The email landed in my inbox a little over three weeks ago after a relatively light snowfall. “My constituents in the 12th grade,” it began, “have persuaded me to voice a shared concern that we may not be able to relive the past’s sweet winter memories of sleeping in, drinking hot chocolate by the fire, or scavenging up just enough snow to build a snowman. In a world that has become so predictable yet still chaotic, my peers insist that I vouch for a winter weather/mental health day, as this would be a welcome gift to the student body.” He was laying it on a little thick, don’t you think? Still, everybody loves a snow day.
Unfortunately for the senior class and its spokesperson Riley Clinton—or President Clinton as I like to call him, in view of his elected position—I found scant justification for their entreaty. “Your earnest appeal on behalf of the most estimable members of the MICDS Class of 2021,” I replied, “is a credit both to the seriousness with which you execute your obligations as their representative and to the inventiveness with which they would justify my interpretation of a sunny day as a snow day.”
Snow day decisions are rarely easy, and on one occasion, at my former school in Huntsville, Alabama, I got one very wrong. Not a single flake fell. I found my way to Five Guys for lunch—I think the sun was even out by this point—and I happened to catch some glares from two parents who were seated at a nearby table with their three children, all students at the school. I walked over to speak with them. “Raise your hand if you are not happy about our snow day today,” I said. Mom and Dad both shot their arms in the air. “Now raise your hand if you are happy about our snow day today.” All three children nearly rose out of their seats to get their hands up as high as they could. “Three votes against two,” I declared. “The people have spoken!” I like to think that Mom and Dad were amused, but I can’t be sure.
The snow day this past Tuesday, of course, was a very easy one to get right. I also appreciated the opportunity it afforded to make amends with the senior class. “Recalling your late-January appeal,” I wrote to them on Monday afternoon before announcing my decision, “and finding myself in view of more persuasive conditions and forecasts in our vicinity, I have determined that I should now grant this desired occasion to you, and to all other MICDS students; and therefore, in my capacity as Head of School, I declare that Tuesday, February 16, 2021, shall be a traditional snow day at MICDS, during which no classes will be held and all on-campus activities canceled. I wanted you to be the first to know. Happy snow day.”

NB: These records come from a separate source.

(** The answer [a] is about the job [v]. *)
Definition tells (a : result LocalResponse) (v : Job) : Prop := ∃ response m,
  a = Ok response ∧ JobFromProto (Some m) = Ok v ∧
  (lp_result response = Some (LResGetJob m) ∨ ∃ logs, lp_result response = Some (LResReadJobLogs logs) ∧ llr_job logs = m).

Definition asks_about (id selector : string) (operation : LocalOperation) : Prop :=
  operation = LOpGetJob (Some (MkLJobRef id selector)) ∨
  ∃ after, operation = LOpReadJobLogs (Some (MkLReadLogs id after 32 selector)).

(** Waiting for a job asks about it only, and returns what the last answer says of it. *)
Definition waits_for (id selector : string) (ended : bool) (s : Session S) (r : result Job) (s' : Session S) : Prop :=
  ∃ polls, ss_calls s' = ss_calls s ++ polls ∧ Forall (λ c, asks_about id selector c.1) polls ∧
    ∀ v, r = Ok v → (ended = true → State_Terminal (JobState v) = true) ∧ ∃ before q a, polls = before ++ [(q, a)] ∧ tells a v.

Lemma expect_ok {A} (get : LocalResult → option A) response s a :
  (expect get response s).1 = Ok a → ∃ r, lp_result response = Some r ∧ get r = Some a.
Proof. unfold expect. destruct (lp_result response) as [r|]; cbn; [|done]. destruct (get r) eqn:E; [|done]. intros [= ->]. eauto. Qed.
Lemma decode_ok {A} (r : result A) s a : (decode r s).1 = Ok a → r = Ok a.
Proof. by destruct r. Qed.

William Shakespeare’s play The Life and Death of Richard the Third begins famously. “Now is the winter of our discontent / Made glorious summer by this sun of York; / And all the clouds that lour’d upon our house / In the deep bosom of the ocean buried.” Tomorrow, when the temperature in St. Louis finally rises above freezing again, it will have been two weeks since it has done so. I do not think this will quite make “glorious summer” of “the winter of our discontent,” but it’s a step in the right direction. Cases of COVID-19 have been declining steadily, too, and perhaps herd immunity is closer than we imagine. It is pleasant to think so in any case. Winter is never forever.
Always reason, always compassion, always courage. May any clouds that lour’d upon your house be in the deep bosom of the ocean buried—or perhaps in the deep bosom of the snowman that you brought to life on Tuesday. I wish you a very happy weekend with your families.